Quand nous accueillons des personnes vivant avec des troubles psychiques, il arrive
souvent que nous les invitions à « travailler sur eux ».
Cette phrase un peu
galvaudée, laisse sous-entendre que ces personnes souvent fatiguées de la cruelle
expérience du monde seraient dénuées de ressources et d’idées sur leur mieux-être.
Condamnées
aux travaux sur soi « forcés » afin de tenter désespérément d’atteindre une norme vécue
le plus souvent comme inatteignable et aliénante, nous les voyons peiner pour tenter de
vivre mieux et nous rapporter, au détour d’une séance de psychothérapie ou d’une
hospitalisation, les fruits de leur travail et de leurs efforts.
Du travail sur soi
au souvenir du travail à l’asile comme outil de santé, il n’y a qu’un pas que mon esprit
vagabond ne peut s’empêcher de franchir.
L’autre jour, au détour d’une suite d’articles, j’ai (un peu) rencontré Hannah
Arendt.
Cette philosophe différencie le travail de l’œuvre.
Le travail est
répétitif, sans fin et cyclique.

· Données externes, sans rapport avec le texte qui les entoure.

(* ===== verification/PipeWitness.v ===== *)
(** The theorems on pipes applied to the machine of [Boot], with a file table
    and one pipe. *)

From S2P Require Import Prelude.
From S2P Require Import Memory.
From S2P Require Import Spinlock.
From S2P Require Import Riscv.
From S2P Require Import Kalloc.
From S2P Require Import UserMem.
From S2P Require Import UserCopy.
From S2P Require Import Proc.
From S2P Require Import ProcInv.
From S2P Require Import ProcCtl.
From S2P Require Import SysSpec.
From S2P Require Import Uvm.
From S2P Require Import Boot.
From S2P Require Import FsState.
From S2P Require Import Log.
From S2P Require Import Pipe.
From S2P Require Import PipeSpec.
From S2P Require Import FileSpec.
From S2P Require Import FsBoot.

(** The machine with another file layer. *)
Definition with_fs {F} (fs : fsys) (k : kernel F) : kernel fsys :=
  Kernel (k_m k) (k_procs k) (k_nextpid k) (k_initproc k) (k_cur k) (k_ticks k) fs.

Definition free_file : file := File FD_NONE 0 0 0 0 0 0 0.
Definition pipes (m : gmap Z pipe) : fsys := set_fs_pipe m (set_fs_file (replicate NFILE free_file) (blank (fun _ => zeros) blank_log)).

(** A process with two pages of zeroes. *)
Lemma pipe_caller fs : exists k l p, caller 0 p k /\ k_files k = fs /\ kmem_inv (k_m k) l /\ length (k_procs k) = NPROC /\
  (exists pi l', l = pi :: l') /\
  forall va, 0 <= va < 8192 -> ubyte (mem (k_m k)) (p_pagetable p) va = Some (Z.lor (uperm PTE_W) PTE_V, 0).
Proof.
  destruct grown_ok as (l & p & A & Hv). assert (Hne : freelist (k_m grown) <> 0) by (by vm_compute).
  generalize dependent grown. intros k A Hv Hne. exists (with_fs fs k), l, p. split_and!.
  - split; try apply A; [|by eapply alone_live]. exists l. destruct (al_inv _ _ _ _ A) as [? ? ? ?]. by split.
  - done.
  - apply (al_inv _ _ _ _ A).
  - apply (pw_len _ _ (ki_wf _ _ (al_inv _ _ _ _ A))).
  - destruct l as [|q l]; [|eauto]. exfalso. by apply Hne, (km_rep _ _ (ki_kmem _ _ (al_inv _ _ _ _ A))).
  - exact Hv.
Qed.

(** The zeroes can be read and overwritten. *)
Lemma zeroes_readable m r :
  (forall va, 0 <= va < 8192 -> ubyte m r va = Some (Z.lor (uperm PTE_W) PTE_V, 0)) ->
  reads (ubyte m r) 16 [0; 0; 0] /\ writable_word (ubyte m r) 16 2.
Proof.
  intros Hv. assert (Hlt : 8192 < TRAPFRAME) by (by vm_compute). split; split; cbn [length].
  - lia.
  - intros i Hi. exists (Z.lor (uperm PTE_W) PTE_V). rewrite Hv by lia. split; [|by vm_compute].
    by destruct i as [|[|[|]]]; [..|lia].
  - lia.
  - intros i Hi. exists (Z.lor (uperm PTE_W) PTE_V), 0. rewrite Hv by lia. by vm_compute.
Qed.

(** A pipe with two bytes in it. *)
Definition two_bytes : pipe := push 8 (push 7 new_pipe).

Lemma two_bytes_wf : pipe_wf two_bytes.
Proof.
  apply push_wf; [apply push_wf; [apply new_pipe_wf|]|]; apply (bool_decide_unpack _); by vm_compute.
Qed.

Lemma pipewrite_appends_witness : exists k,
  wp (pipewrite no_switch 4 7 16 3) k (fun r k' => r = 3 /\
    exists x', fs_pipe (k_files k') !! 7 = Some x' /\ contents x' = [7; 8; 0; 0; 0]).
Proof.
  destruct (pipe_caller (pipes {[7 := two_bytes]})) as (k & l & p & C & Hf & _ & _ & _ & Hv).
  destruct (zeroes_readable _ _ Hv) as [Hr _]. exists k.
  eapply wp_mono; [apply (pipewrite_appends no_switch 4 0 p 7 k two_bytes 16 [0; 0; 0])|].
  - exact C.
  - rewrite Hf. apply lookup_singleton_eq.
  - exact two_bytes_wf.
  - done.
  - lia.
  - exact Hr.
  - apply (bool_decide_unpack _). by vm_compute.
  - cbn. lia.
  - cbn beta. intros r k' (-> & x' & Hl & _ & Hc & _). split; [done|]. exists x'.
    rewrite (lf_files _ _ _ _ _ Hl), Hc. split; [apply lookup_insert_eq|by vm_compute].
Defined.

Lemma piperead_takes_witness : exists k,
  wp (piperead no_switch 4 7 16 5) k (fun r k' => r = 2 /\
    exists x', fs_pipe (k_files k') !! 7 = Some x' /\ contents x' = []).
Proof.
  destruct (pipe_caller (pipes {[7 := two_bytes]})) as (k & l & p & C & Hf & _ & _ & _ & Hv).
  destruct (zeroes_readable _ _ Hv) as [_ Hw]. exists k.
  assert (E : contents two_bytes = [7; 8]) by (by vm_compute).
  eapply wp_mono; [apply (piperead_takes no_switch 4 0 p 7 k two_bytes 16 5)|].
  - exact C.
  - rewrite Hf. apply lookup_singleton_eq.
  - exact two_bytes_wf.
  - left. by rewrite E.
  - rewrite E. repeat constructor; lia.
  - lia.
  - rewrite E. exact Hw.
  - rewrite E. cbn. lia.
  - cbn beta. rewrite E. intros r k' (-> & x' & Hl & _ & Hc & _). split; [done|]. exists x'.
    rewrite (lf_files _ _ _ _ _ Hl), Hc. split; [apply lookup_insert_eq|done].
Defined.

Lemma pipealloc_connects_witness : exists k l,
  wp (pipealloc no_switch 1 ideal_rw (fun _ => ret tt)) k (fun '(rc, f0, f1) k' => rc = 0 /\ f0 <> f1 \/ rc = -1 /\ k' = k) /\ kmem_inv (k_m k) l.
Proof.
  destruct (pipe_caller (pipes ∅)) as (k & l & p & C & Hf & Hm & _). exists k, l. split; [|exact Hm].
  eapply wp_mono; [apply (pipealloc_connects no_switch 1 ideal_rw (fun _ => ret tt) k l)|].
  - apply C.
  - rewrite Hf. split; [apply length_replicate|]. intros f x [_ Hx] _. apply lookup_replicate in Hx as [-> _]. done.
  - exact Hm.
  - cbn beta. intros [[rc f0] f1] k' [(-> & Hne & _)|[-> ->]]; auto.
Defined.

(** Closing the read end of a pipe whose write end is closed. *)
Lemma pipeclose_frees_witness : exists (k : kernel fsys) pi l,
  wp (pipeclose pi 0) k (fun _ k' => fs_pipe (k_files k') !! pi = None /\ kmem_inv (k_m k') (pi :: l)).
Proof.
  destruct (pipe_caller (pipes ∅)) as (k0 & l0 & p & C & _ & Hm & Hlen & (pi & l & ->) & _).
  pose proof (km_valid _ _ Hm) as Hv. pose proof (km_nodup _ _ Hm) as Hnd.
  apply Forall_cons in Hv as [Hv _]. apply NoDup_cons in Hnd as [Hnd _].
  destruct (wp_exists _ _ _ (kalloc_cons _ _ _ Hm)) as (r & s & -> & Hs & _ & Hh & _).
  exists (set_k_m s (with_fs (pipes {[pi := set_pi_writeopen 0 two_bytes]}) k0)), pi, l.
  eapply wp_mono; [apply (pipeclose_frees _ l pi (set_pi_writeopen 0 two_bytes) 0)|].
  - etransitivity; [exact Hh|apply C].
  - exact Hlen.
  - exact Hs.
  - exact Hv.
  - exact Hnd.
  - apply lookup_singleton_eq.
  - cbn beta. intros _ k' (_ & _ & H). exact H.
Defined.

Il est associé à la peine, aux tourments du corps et à
la routine professionnelle. Elle lui oppose l’œuvre, qui est création, temporalité et
finalité. La création invite en elle la vie et la conscience.
Au-delà du travail sur soi, je me surprends à observer chez mes patients, mes proches, et moi-même les vagues puissantes de l’urgente nécessité de faire œuvre de sa vie.